Work instructions
Please return all lines from the records below that include the string "ValueError".

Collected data
(** The bytes of a valid record of any variant, whatever follows them, are
    read back as that record. *)
Lemma roundtrip (V : variant) (R : record) (rest : list byte) :
  valid_record V R ->
  deserialize_from V (to_bytes V R ++ rest) = Ok (R, rest).
Proof.
  intros (Wh & Wt & Wa & Hd & Hs & Hl).
  destruct R as [h t a s]. cbn [record_head record_traj record_data record_string] in *.
  unfold to_bytes, serialize_into, deserialize_from.
  cbn [record_head record_traj record_data record_string app].
  unfold rbind at 1.
  destruct (trajectory_shape V h) as [st |] eqn:Et, t as [t |]; try contradiction.
  - destruct Wt as (Td & Ts & Wt).
    rewrite <- !app_assoc, read_header_encode by exact Wh.
    unfold rbind at 1. unfold lift. rewrite Hd.
    rewrite Et. unfold rbind at 1. unfold rbind at 1.
    rewrite <- Td, <- Ts, read_array_tobytes by exact Wt.
    unfold ret at 1. unfold rbind at 1.
    rewrite <- Hs, read_array_tobytes by exact Wa.
    unfold rbind at 1.
    rewrite read_app by (rewrite length_list_byte_of_string; lia).
    unfold ret. now rewrite string_of_list_byte_of_string.
  - rewrite <- !app_assoc, read_header_encode by exact Wh.
    unfold rbind at 1. unfold lift. rewrite Hd.
    rewrite Et. unfold rbind at 1. unfold ret at 1. unfold rbind at 1.
    rewrite <- Hs, read_array_tobytes by exact Wa.
    unfold rbind at 1.
    rewrite read_app by (rewrite length_list_byte_of_string; lia).
    unfold ret. now rewrite string_of_list_byte_of_string.
Qed.

Lemma header_of_cells_header_cells (h : ImageHeader) :
  header_of_cells (header_cells h) = h.
Proof. destruct h. reflexivity. Qed.

Lemma wf_cells_header_cells (h : ImageHeader) :
  wf_header h = true -> wf_cells _fields_ (header_cells h) = true.
Proof. destruct h. intros W. exact W. Qed.

Lemma valid_record_of_image (self : Image) :
  valid_image self -> valid_record Image_variant (record_of_image self).
Proof.
  intros (Wh & Wa & Hd & Hs & Hl). unfold valid_record, record_of_image.
  cbn [record_head record_traj record_data record_string Image_variant
       header_fields trajectory_shape data_dtype data_shape string_len].
  rewrite header_of_cells_header_cells.
  split; [now apply wf_cells_header_cells |]. repeat split; assumption.
Qed.

Lemma image_of_record_of_image (self : Image) :
  image_of_record (record_of_image self) = self.
Proof.
  destruct self as [h a s]. unfold image_of_record, record_of_image.
  cbn [record_head record_data record_string __head __data __attribute_string].
  now rewrite header_of_cells_header_cells.
Qed.

(** C1: the bytes of a valid record, whatever follows them, are read back as
    that record, header field for field, buffers and attribute string: for
    an acquisition, trajectory included, and for an image. *)
Theorem serialize_deserialize_roundtrip :
  (forall (acq : record) (rest : list byte),
     valid_record Acquisition_variant acq ->
     deserialize_from Acquisition_variant (to_bytes Acquisition_variant acq ++ rest)
     = Ok (acq, rest)
     /\ from_bytes Acquisition_variant (to_bytes Acquisition_variant acq) = Ok acq)
  /\ (forall (self : Image) (rest : list byte),
        valid_image self ->
        Image_deserialize_from (Image_to_bytes self ++ rest) = Ok (self, rest)
        /\ Image_from_bytes (Image_to_bytes self) = Ok self).
Proof.
  split.
  - intros acq rest V. split; [now apply roundtrip |].
    unfold from_bytes.
    rewrite <- (app_nil_r (to_bytes Acquisition_variant acq)).
    now rewrite roundtrip.
  - intros self rest V.
    assert (R : forall rest,
              Image_deserialize_from (Image_to_bytes self ++ rest) = Ok (self, rest)).
    { intros rest'. unfold Image_deserialize_from, Image_to_bytes, Image_serialize_into.
      unfold rbind. fold (to_bytes Image_variant (record_of_image self)).
      rewrite roundtrip by now apply valid_record_of_image.
      unfold ret. now rewrite image_of_record_of_image. }
    split; [apply R |].
    unfold Image_from_bytes. rewrite <- (app_nil_r (Image_to_bytes self)).
    now rewrite R.
Qed.

Lemma serialize_deserialize_roundtrip_witness :
  (deserialize_from Acquisition_variant
     (to_bytes Acquisition_variant sample_acquisition ++ [])
   = Ok (sample_acquisition, [])
   /\ from_bytes Acquisition_variant (to_bytes Acquisition_variant sample_acquisition)
      = Ok sample_acquisition)
  /\ (Image_deserialize_from (Image_to_bytes unit_image ++ []) = Ok (unit_image, [])
      /\ Image_from_bytes (Image_to_bytes unit_image) = Ok unit_image).
Proof.
  destruct serialize_deserialize_roundtrip as [HA HI]. split.
  - apply (HA sample_acquisition []).
    repeat split; vm_compute; reflexivity.
  - apply (HI unit_image []).
    repeat split; vm_compute; reflexivity.
Defined.

(** The scenario of the spec: nothing to read. *)
Example from_bytes_empty :
  from_bytes Acquisition_variant [] = Raise ValueError
  /\ Image_from_bytes [] = Raise ValueError.
Proof. split; reflexivity. Qed.

(** An acquisition header takes 340 bytes on the wire, an image header
    198. *)
Example length_header_bytes :
  length (header_bytes AcquisitionHeader_fields (zero_cells AcquisitionHeader_fields))
  = 340%nat
  /\ length (header_bytes _fields_ (header_cells ImageHeader_new)) = sizeof_ImageHeader
  /\ sizeof_ImageHeader = 198%nat.
Proof. split; [| split]; reflexivity. Qed.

Solved exercise
  from_bytes Acquisition_variant [] = Raise ValueError
  /\ Image_from_bytes [] = Raise ValueError.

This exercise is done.